Meurtre de Mehdi Kessaci : six personnes écrouées, dont son frère Amine, élu adjoint au maire

Six individus ont été mis en examen et placés en détention dans le cadre de l’enquête sur le meurtre de Mehdi Kessaci, survenu à Marseille. Parmi les personnes mises en cause, figure Amine Kessaci, frère de la victime, qui a récemment été élu adjoint au maire, ce qui a suscité de vives réactions.

EN BREF

  • Six personnes, dont le frère de la victime, mises en examen pour meurtre.
  • Amine Kessaci, élu adjoint au maire, vit sous protection policière.
  • Mehdi Kessaci a été tué le 13 novembre 2025 dans la cité phocéenne.

La procureure nationale anti-criminalité organisée, Vanessa Perrée, a annoncé que six suspects, parmi lesquels figurent cinq hommes et une femme, ont été écroués à la suite de leur mise en examen pour meurtre, tentative de meurtre en bande organisée et participation à une association de malfaiteurs en vue de la préparation d’un crime. Ce développement fait suite à l’interpellation de dix personnes, parmi lesquelles quatre ont été relâchées.

Le meurtre de Mehdi Kessaci, survenu en plein jour dans une rue de Marseille, a choqué la communauté locale. Agé de 20 ans, il était totalement étranger aux affaires de narcotrafic, contrairement à son frère Amine, qui est devenu une figure emblématique de la lutte contre ce phénomène dans la région. La mort de Mehdi rappelle tragiquement celle de leur frère aîné, Brahim, retrouvé carbonisé en 2020, également impliqué dans le trafic.

La mise en examen des suspects a coïncidé avec l’élection d’Amine Kessaci comme 4e adjoint au maire de Marseille, une nomination qui a été saluée par certains comme un acte de courage face à la violence liée au trafic de drogues.

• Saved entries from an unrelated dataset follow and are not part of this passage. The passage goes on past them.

Lemma embedded_block_restored_witness :
  let e := MkEnv LITTLE true true run_zlib 4096 in
  exists r out bp buf', zio_compress_data e ZIO_COMPRESS_ZLE (replicate 96 0 ++ replicate 8 3) (replicate 104 0) = Ok (r, out) /\
    encode_embedded_bp_compressed LITTLE out ZIO_COMPRESS_ZLE 104 r = Ok bp /\ decode_embedded_bp_compressed bp (replicate (Z.to_nat r) 1) = Ok buf' /\
    zio_decompress_data e (BP_GET_COMPRESS bp) buf' (replicate 104 9) = Ok (0, replicate 96 0 ++ replicate 8 3).
Proof.
  intros e. assert (E : zio_compress_data e ZIO_COMPRESS_ZLE (replicate 96 0 ++ replicate 8 3) (replicate 104 0) = Ok (10, [159; 7; 3; 3; 3; 3; 3; 3; 3; 3])) by (vm_compute; reflexivity).
  destruct (embedded_block_restored LITTLE e ZIO_COMPRESS_ZLE (replicate 96 0 ++ replicate 8 3) (replicate 104 0) 10 [159; 7; 3; 3; 3; 3; 3; 3; 3; 3] (replicate 10 1) (replicate 104 9)
    run_zlib_ok eq_refl) as (bp & buf' & Ee & _ & _ & Ed & Ez).
  1-3: done || (by repeat constructor).
  1-3: (by exists 13) || done.
  1: exact E.
  1-7: clear E; done || (by repeat constructor).
  exists 10, [159; 7; 3; 3; 3; 3; 3; 3; 3; 3], bp, buf'. split_and!; [exact E | exact Ee | exact Ed | exact Ez].
Defined.
(* ===== verification/RaidzIo.v ===== *)
(** * RAID-Z I/O (zfs/module/zfs/vdev_raidz.c)

    From [vdev_raidz_io_start] to [vdev_raidz_io_done]: which columns are read
    or written, what is done about errors that the children report and about
    data with a wrong checksum, and what is written to repair them. The data
    of the I/O are the data columns of its map, one after the other. Blocks
    written in aggregation ([BP_IS_TOGTHER]) take paths that are left out. *)
From S2P Require Import Prelude Bytes Words Fletcher Blkptr ZioChecksum Raidz.
Local Open Scope Z_scope.

(** of raidz_aggre.h *)
Definition BP_IS_TOGTHER (bp : blkptr) : bool := negb (BF64_GET (blk_pad1 bp) 15 1 =? 0).

Definition EIO : Z := 5.
Definition ENXIO : Z := 6.
Definition ESTALE : Z := 116.

(** The vdev: the shift of its sectors, its children and which of them can be
    read, or miss the transaction group of the block. *)
Record raidz_vdev : Type := MkVd {
  vdev_ashift : Z;
  vdev_children : Z;
  vdev_nparity : Z;
  vdev_readable : Z -> bool;
  vdev_dtl_missing : Z -> bool }.

(** What does not change during an I/O: the byte order, the contents of new
    buffers, the tunables, the flags of the I/O, whether it is a write in
    aggregation, whether the pool is writeable. *)
Record raidz_ctx : Type := MkCtx {
  rx_host : endian;
  rx_alloc : Z -> list Z;
  vdev_raidz_default_to_general : bool;
  vdev_raidz_aggre : bool;
  io_aggre_io : bool;
  flag_resilver : bool;
  flag_scrub : bool;
  spa_writeable : bool }.

(** Reports on a child: posted with the bad data, or started for a column. *)
Inductive ereport : Type :=
  | Posted (dev : Z) (bad : list Z) (injected : bool)
  | Started (dev col : Z) (injected : bool).

Record raidz_io : Type := MkIo {
  io_zio : zio_t;
  io_rm : raidz_map;
  rm_ecksuminjected : bool;
  io_env : cksum_env;
  raidz_corrected : list Z;
  io_ereports : list ereport;
  io_verified : bool }.

Definition set_rm (io : raidz_io) (rm : raidz_map) : raidz_io :=
  MkIo (io_zio io) rm (rm_ecksuminjected io) (io_env io) (raidz_corrected io) (io_ereports io) (io_verified io).
Definition set_error (io : raidz_io) (error : Z) : raidz_io :=
  MkIo (with_io_error error (io_zio io)) (io_rm io) (rm_ecksuminjected io) (io_env io) (raidz_corrected io) (io_ereports io) (io_verified io).
Definition report (io : raidz_io) (r : ereport) : raidz_io :=
  MkIo (io_zio io) (io_rm io) (rm_ecksuminjected io) (io_env io) (raidz_corrected io) (io_ereports io ++ [r]) (io_verified io).
Definition zio_checksum_verified (io : raidz_io) : raidz_io :=
  MkIo (io_zio io) (io_rm io) (rm_ecksuminjected io) (io_env io) (raidz_corrected io) (io_ereports io) true.
Definition set_errs (env : cksum_env) (errs : Z) : cksum_env :=
  MkEnv (zio_injection_enabled env) (inject_handlers env) (spa_random env) errs (zio_checksum_panic env).

(** [atomic_inc_64(&raidz_corrected[code])] *)
Definition count_corrected (io : raidz_io) (code : Z) : result raidz_io :=
  v ← at_ (raidz_corrected io) code ;
  Ok (MkIo (io_zio io) (io_rm io) (rm_ecksuminjected io) (io_env io) (<[Z.to_nat code := u64_add v 1]> (raidz_corrected io))
        (io_ereports io) (io_verified io)).

Definition with_flags (k : raidz_col) (error : Z) (tried skipped : bool) : raidz_col :=
  MkCol (rc_devidx k) (rc_offset k) (rc_size k) (rc_data k) error tried skipped.
Definition set_missing (rm : raidz_map) (data parity : Z) : raidz_map :=
  MkRm (rm_cols rm) (rm_scols rm) (rm_bigcols rm) (rm_asize rm) data parity (rm_firstdatacol rm) (rm_nskip rm) (rm_skipstart rm) (rm_col rm).

Definition bcopy (src dst : list Z) (n : Z) : result (list Z) :=
  VERIFY ((0 <=? n) && (n <=? Z.of_nat (length src)) && (n <=? Z.of_nat (length dst))) ;;
  Ok (take (Z.to_nat n) src ++ drop (Z.to_nat n) dst).
(** [bcmp(a, b, n) != 0] *)
Definition bcmp (a b : list Z) (n : Z) : bool := negb (bool_decide (take (Z.to_nat n) a = take (Z.to_nat n) b)).

(** ** Errors *)
Definition zio_error_rank : list Z := [0; ENXIO; ECKSUM; EIO].
Fixpoint rank_of (e : Z) (l : list Z) : nat :=
  match l with
  | [] => 0
  | r :: l => if e =? r then 0 else S (rank_of e l)
  end.
Definition zio_worst_error (e1 e2 : Z) : Z := if (rank_of e2 zio_error_rank <? rank_of e1 zio_error_rank)%nat then e1 else e2.

Definition vdev_raidz_worst_error (rm : raidz_map) : result Z :=
  for_range 0 (rm_cols rm) (fun c error => k ← get_col rm c ; Ok (zio_worst_error error (rc_error k))) 0.

Definition raidz_checksum_error (io : raidz_io) (k : raidz_col) (bad_data : list Z) : raidz_io :=
  if io_speculative (io_zio io) then io else report io (Posted (rc_devidx k) bad_data (rm_ecksuminjected io)).

(** ** Checksums *)
Definition io_buffer (rm : raidz_map) : list Z :=
  concat (map rc_data (take (Z.to_nat (rm_cols rm - rm_firstdatacol rm)) (drop (Z.to_nat (rm_firstdatacol rm)) (rm_col rm)))).

Definition raidz_checksum_verify (cx : raidz_ctx) (io : raidz_io) : result (raidz_io * Z) :=
  r ← zio_checksum_error (rx_host cx) (io_env io) (with_block (io_bp (io_zio io)) (io_buffer (io_rm io)) (io_zio io)) ;
  rm ← slice_data (cr_data r) (io_rm io) ;
  let ret := cr_error r in
  let injected := match cr_info r with Some zbc => zbc_injected zbc | None => false end in
  Ok (MkIo (io_zio io) rm (if negb (ret =? 0) && injected then true else rm_ecksuminjected io) (set_errs (io_env io) (cr_errs r))
        (raidz_corrected io) (io_ereports io) (io_verified io), ret).

(** [!rc->rc_tried || rc->rc_error != 0] *)
Definition not_read (k : raidz_col) : bool := negb (rc_tried k) || negb (rc_error k =? 0).

Definition raidz_parity_verify (cx : raidz_ctx) (io : raidz_io) : result (raidz_io * Z) :=
  let fdc := rm_firstdatacol (io_rm io) in
  orig ← for_range 0 fdc (fun c orig =>
    rc ← get_col (io_rm io) c ;
    if not_read rc then Ok (orig ++ [None])
    else b ← bcopy (rc_data rc) (rx_alloc cx (rc_size rc)) (rc_size rc) ; Ok (orig ++ [Some b])) [] ;
  rm ← vdev_raidz_generate_parity (io_rm io) ;
  for_range 0 fdc (fun c '(io, ret) =>
    rc ← get_col (io_rm io) c ;
    if not_read rc then Ok (io, ret)
    else
      o ← deref (orig !! Z.to_nat c) ; o ← deref o ;
      if bcmp o (rc_data rc) (rc_size rc) then
        let io := raidz_checksum_error io rc o in
        rm ← upd_col (io_rm io) c (fun k => with_error k ECKSUM) ;
        Ok (set_rm io rm, ret + 1)
      else Ok (io, ret)) (set_rm io rm, 0).
(** ** All attempts *)
Lemma choice_exists n : (1 <= n)%nat -> Z.of_nat n <= fdc - total_errors -> exists s, choice rm0 s /\ length s = n /\ admissible rm0 data_errors s.
Proof.
  intros Hn Hl. pose proof (ok_cols _ _ (st_ok _ _ Hst0)). pose proof (ok_np _ _ (st_ok _ _ Hst0)).
  set (g := goods err0 0 cols). assert (Hg : (length (bads err0 0 cols) + length g = Z.to_nat cols)%nat)
    by (unfold g, bads, goods; by rewrite filter_length, length_seqZ).
  assert (Hc : choice rm0 g).
  { split; [apply rising_filter, rising_seqZ |]. apply Forall_forall. intros x Hx. apply elem_goods in Hx as (Hx & Hr).
    split; [lia |]. unfold err0 in Hx. apply negb_false_iff in Hx. lia. }
  exists (drop (length g - n) g). rewrite <- (take_drop (length g - n) g) in Hc. apply choice_app in Hc as (_ & Hc & _).
  assert (Hd : length (drop (length g - n) g) = n) by (rewrite length_drop; lia). split; [done |]. split; [done |].
  intros E. assert (Hlast : cols - 1 ∈ g).
  { apply elem_goods. split; [| lia]. destruct (err0 (cols - 1)) eqn:Eb; [| done]. exfalso.
    assert (Hin : cols - 1 ∈ bads err0 fdc (cols - fdc)) by (apply elem_bads; split; [done | lia]).
    destruct (bads err0 fdc (cols - fdc)); [by apply not_elem_of_nil in Hin | simpl in Hde; lia]. }
  assert (Htop : top (drop (length g - n) g) = top g).
  { transitivity (top (take (length g - n) g ++ drop (length g - n) g)); [| by rewrite take_drop].
    destruct (drop (length g - n) g) as [| x l _] using rev_ind; [simpl in Hd; lia |]. by rewrite app_assoc, !top_snoc. }
  rewrite Htop. enough (cols - 1 <= top g) by lia. apply top_max; [apply rising_filter, rising_seqZ | done].
Qed.

Lemma first_attempt rm a n : kept rm -> (n < length a)%nat -> (1 <= n)%nat -> Z.of_nat n <= fdc - total_errors ->
  runs (ts ← init_targets rm (Z.of_nat n) data_errors (-1 :: a) ; set_tgt ts (Z.of_nat n) cols) (fun ts =>
    exists t, ts = -1 :: t ++ cols :: drop (S n) a /\ length t = n /\ attempt t /\
      forall s, attempt s -> length s = n -> value t <= value s).
Proof.
  intros Hk Ha Hn Hl. destruct (kept_params rm0 _ Hk) as (Ef & Ec & El). destruct (choice_exists n Hn Hl) as (s0 & Hs0 & Hls0 & Had0).
  pose proof (ok_cols _ _ (st_ok _ _ Hst0)). pose proof (ok_np _ _ (st_ok _ _ Hst0)). pose proof (ok_len _ _ (st_ok _ _ Hst0)).
  assert (Hadm : forall s, admissible rm data_errors s <-> admissible rm0 data_errors s) by (intros s; unfold admissible; by rewrite Ef).
  eapply runs_bind; [apply (init_targets_spec rm ltac:(lia) ltac:(lia) n data_errors a s0); [lia | lia | by apply kept_choice | done | by apply Hadm] |].
  intros ts (t & -> & Hlt & Hc & Had & Hmin). rewrite Ec in Hmin. destruct (lookup_lt_is_Some_2 a n Ha) as (v & Hv).
  rewrite (drop_S _ _ _ Hv), set_tgt_at by lia. cbn [runs]. exists t. split; [done |]. split; [done |]. split.
  - split_and!; [by apply (kept_choice rm) | by apply Hadm | lia | lia].
  - intros s (Hs & Hads & _) Hls. apply Hmin; [by apply kept_choice | done | by apply Hadm].
Qed.

Lemma set_first t r : (1 <= length t)%nat -> exists x, tgt (-1 :: t ++ r) 0 = Ok x /\ set_tgt (-1 :: t ++ r) 0 x = Ok (-1 :: t ++ r).
Proof.
  destruct t as [| x t]; [simpl; lia |]. intros _. exists x. cbn [app]. split; [by apply (tgt_at [] x) | by apply (set_tgt_at [] x)].
Qed.

Lemma combrec_for_spec corrected fuel io orig a n : trying io -> raidz_corrected io = corrected -> (1 <= n)%nat -> length a = 4%nat -> buffers (n - 1) orig ->
  (forall s, attempt s -> (length s < n)%nat -> ~ wins s) -> Z.of_nat n <= fdc - total_errors + 1 -> (4 < n + fuel)%nat ->
  runs (combrec_for fuel cx total_errors data_errors io orig (-1 :: a) (Z.of_nat n)) (fun '(io', code) =>
    succeeded corrected io' code \/ code = 0 /\ trying io' /\ raidz_corrected io' = corrected /\ forall s, attempt s -> ~ wins s).
Proof.
  revert io orig a n. induction fuel as [| f IH]; intros io orig a n Hio Hcor Hn Ha Ho Hlow Hmax Hf.
  all: pose proof Hio as (_ & Hk & _); destruct (kept_params rm0 _ Hk) as (Ef & Ec & El); pose proof (ok_np _ _ (st_ok _ _ Hst0)).
  - lia.
  - cbn [combrec_for]. rewrite Ef. destruct (Z.leb_spec (Z.of_nat n) (fdc - total_errors)) as [Hle | Hgt].
    2:{ right. split_and!; [done | done | done |]. intros s Hs. apply Hlow; [done |]. destruct Hs as (_ & _ & _ & Hs). lia. }
    pose proof (first_attempt (io_rm io) a n Hk ltac:(lia) Hn Hle) as Hi. apply runs_Ok in Hi as (ts & Ei & t & -> & Hlt & Hat & Hmin).
    apply bind_Ok_inv in Ei as (ts1 & Ei1 & Ei2). rewrite Ei1, bind_Ok, Ec, Ei2, bind_Ok.
    rewrite VERIFY_pass by (destruct Ho as (Ho & _); lia).
    destruct (kept_stripe _ Hk) as (Hst & _). pose proof (ok_cols _ _ (st_ok _ _ Hst)).
    destruct (ok_col _ _ 0 (st_ok _ _ Hst)) as (k & Hck); [lia |]. rewrite (get_col_Some _ 0 k), bind_Ok by (done || lia).
    destruct (ok_par _ _ (st_ok _ _ Hst) 0 k) as (Hsz & _); [lia | done |]. destruct (Halloc (rc_size k)) as (Hal & _); [pose proof (ok_pcnt _ _ (st_ok _ _ Hst)); lia |].
    destruct (set_first t (cols :: drop (S n) a) ltac:(lia)) as (x & Ex & Hset). rewrite Ex, bind_Ok. subst n.
    eapply runs_bind; [apply (try_spec _ _ _ _ _ _ t); [done | done | | lia | exact Hset |] |].
    + destruct Ho as (Ho & Hb). split; [rewrite length_app; simpl; lia |]. apply Forall_app. split; [done |]. constructor; [lia | done].
    + unfold try_fuel. rewrite Ec. pose proof (Z.pow_nonneg (cols + 1) (Z.of_nat (length t)) ltac:(lia)).
      pose proof (val_range (cols + 1) ltac:(lia) t (choice_digits rm0 t (proj1 Hat))). lia.
    + intros (((io', orig'), ts'), [code |]); cbn [tried_all]; [rewrite Hcor; by left |].
      intros (Hio' & Hcor' & Ho' & (t' & -> & Hlt') & Hlose). replace (Z.of_nat (length t) + 1) with (Z.of_nat (S (length t))) by lia.
      apply IH; [done | congruence | lia | | | | lia | lia].
      * rewrite length_app. cbn [length]. rewrite length_drop. lia.
      * by replace (S (length t) - 1)%nat with (length t) by lia.
      * intros s Hs Hls. destruct (decide (length s = length t)) as [E | E]; [| apply Hlow; [done | lia]].
        apply Hlose; [done | lia |]. by apply Hmin.
Qed.

(** [vdev_raidz_combrec] ends. When it returns 0 no attempt could win, and the
    columns without error are as they were. *)
Lemma combrec_spec io : trying io -> total_errors < fdc -> 
  runs (vdev_raidz_combrec cx io total_errors data_errors) (fun '(io', code) =>
    succeeded (raidz_corrected io) io' code \/
    code = 0 /\ trying io' /\ raidz_corrected io' = raidz_corrected io /\ forall s, attempt s -> ~ wins s).
Proof.
  intros Hio Ht. pose proof Hio as (_ & Hk & _). destruct (kept_params rm0 _ Hk) as (Ef & _). unfold vdev_raidz_combrec. rewrite VERIFY_pass by lia.
  apply (combrec_for_spec _ _ io [] [0; 0; 0; 0] 1); [done | done | lia | done | by split | | lia | ].
  - intros s (_ & _ & Hs & _) Hls. lia.
  - change (Z.to_nat VDEV_RAIDZ_MAXPARITY) with 3%nat. lia.
Qed.
End comb.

Toutefois, cette nouvelle responsabilité s’accompagne de menaces pesant sur sa sécurité, le contraignant à vivre sous protection policière, une situation qui suscite des interrogations sur la sécurité des élus locaux.

Amine Kessaci a exprimé son engagement à lutter contre le narcotrafic, soulignant l’importance d’une réponse collective face à cette problématique. Sa présence au conseil municipal, où il a été vu en compagnie de gardes du corps, reflète les enjeux de sécurité qui préoccupent la cité phocéenne. Ce contexte met en lumière le défi auquel font face les autorités locales pour protéger leurs élus tout en combattant le crime organisé.

Les événements récents soulignent la complexité de la situation à Marseille, une ville marquée par des luttes internes liées au narcotrafic. Les familles touchées par la violence, comme celle des Kessaci, illustrent la nécessité d’une approche plus globale pour prévenir de tels drames. Alors que les enquêtes se poursuivent, la communauté attend des réponses et des actions concrètes pour restaurer la sécurité et la confiance.